_YOUR OBJECTIVE_
Report each line from the entries in which "Lemma" can be found.
#####
(** The operations a populate pass uses respect R. *)
Record ObservationFrame : Prop := {
  of_now : respects R nowUTC;
  of_conn : respects R ensureClientConnected;
  of_GetRealm : ∀ r, respects R (GetRealm r);
  of_Exists : ∀ ns id, respects R (ExistsContainer ns id);
  of_Task : ∀ ns id, respects R (ctr_TaskStatus ns id);
  of_pull : ∀ p, respects R (pullSetupStatus p)
}.

(** A preorder on the runner's state under which every host operation that
    respects R stays. *)
Context (Q : Exec W → Exec W → Prop) `{!Reflexive Q} `{!Transitive Q}.
Context (respects_lift : ∀ A (m : st W A), respects R m → respects Q (lift m)).
#[local] Hint Resolve respects_lift : frame.

Section Observations.
Context (OF : ObservationFrame).
#[local] Hint Resolve of_now of_conn of_GetRealm of_Exists of_Task of_pull : frame.

Lemma GetContainerObservation_frame cell id : respects R (GetContainerObservation cell id).
Proof. unfold GetContainerObservation, unknown_with, observeTask. solve_frame. Qed.
#[local] Hint Resolve GetContainerObservation_frame : frame.

Lemma GetContainerState_frame cell id : respects R (GetContainerState cell id).
Proof. unfold GetContainerState. solve_frame. Qed.

Lemma setupStatuses_frame cell spec s : respects R (setupStatuses cell spec s).
Proof. unfold setupStatuses. solve_frame. Qed.
#[local] Hint Resolve setupStatuses_frame : frame.

Lemma populateLoop_frame cell prior now specs : respects R (populateLoop cell prior now specs).
Proof. induction specs as [|spec specs IH]; simpl; solve_frame. Qed.
#[local] Hint Resolve populateLoop_frame : frame.

Lemma populate_frame cell : respects R (populateCellContainerStatuses cell).
Proof. unfold populateCellContainerStatuses. solve_frame. Qed.
#[local] Hint Resolve populate_frame GetContainerState_frame : frame.

Lemma deriveCellState_frame cell : respects Q (deriveCellState cell).
Proof. unfold deriveCellState, deriveCellStateFromRootContainer. solve_frame. Qed.

Context (Hupd : ∀ c, respects R (UpdateCellMetadata c)).
#[local] Hint Resolve Hupd : frame.

Lemma persistOutcome_frame cell : respects Q (persistOutcome cell).
Proof. unfold persistOutcome, persistCellStatusGuarded. solve_frame. Qed.
#[local] Hint Resolve persistOutcome_frame : frame.

Lemma persistIfChanged_frame orig cell : respects Q (persistIfChanged orig cell).
Proof. unfold persistIfChanged. solve_frame. Qed.

Lemma reconcileSticky_frame cell : respects Q (reconcileSticky cell).
Proof. unfold reconcileSticky. solve_frame. Qed.

Context (Hcg : ∀ c, respects R (ExistsCgroupCell c)) (Hens : ∀ c, respects R (ensureCellCgroup c)).
#[local] Hint Resolve Hcg Hens : frame.

Lemma probeAndHealCgroup_frame cell : respects Q (probeAndHealCgroup cell).
Proof. unfold probeAndHealCgroup. solve_frame. Qed.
#####
_ANSWER TO THIS EXERCISE_
Lemma GetContainerObservation_frame cell id : respects R (GetContainerObservation cell id).
Lemma GetContainerState_frame cell id : respects R (GetContainerState cell id).
Lemma setupStatuses_frame cell spec s : respects R (setupStatuses cell spec s).
Lemma populateLoop_frame cell prior now specs : respects R (populateLoop cell prior now specs).
Lemma populate_frame cell : respects R (populateCellContainerStatuses cell).
Lemma deriveCellState_frame cell : respects Q (deriveCellState cell).
Lemma persistOutcome_frame cell : respects Q (persistOutcome cell).
Lemma persistIfChanged_frame orig cell : respects Q (persistIfChanged orig cell).
Lemma reconcileSticky_frame cell : respects Q (reconcileSticky cell).
Lemma probeAndHealCgroup_frame cell : respects Q (probeAndHealCgroup cell).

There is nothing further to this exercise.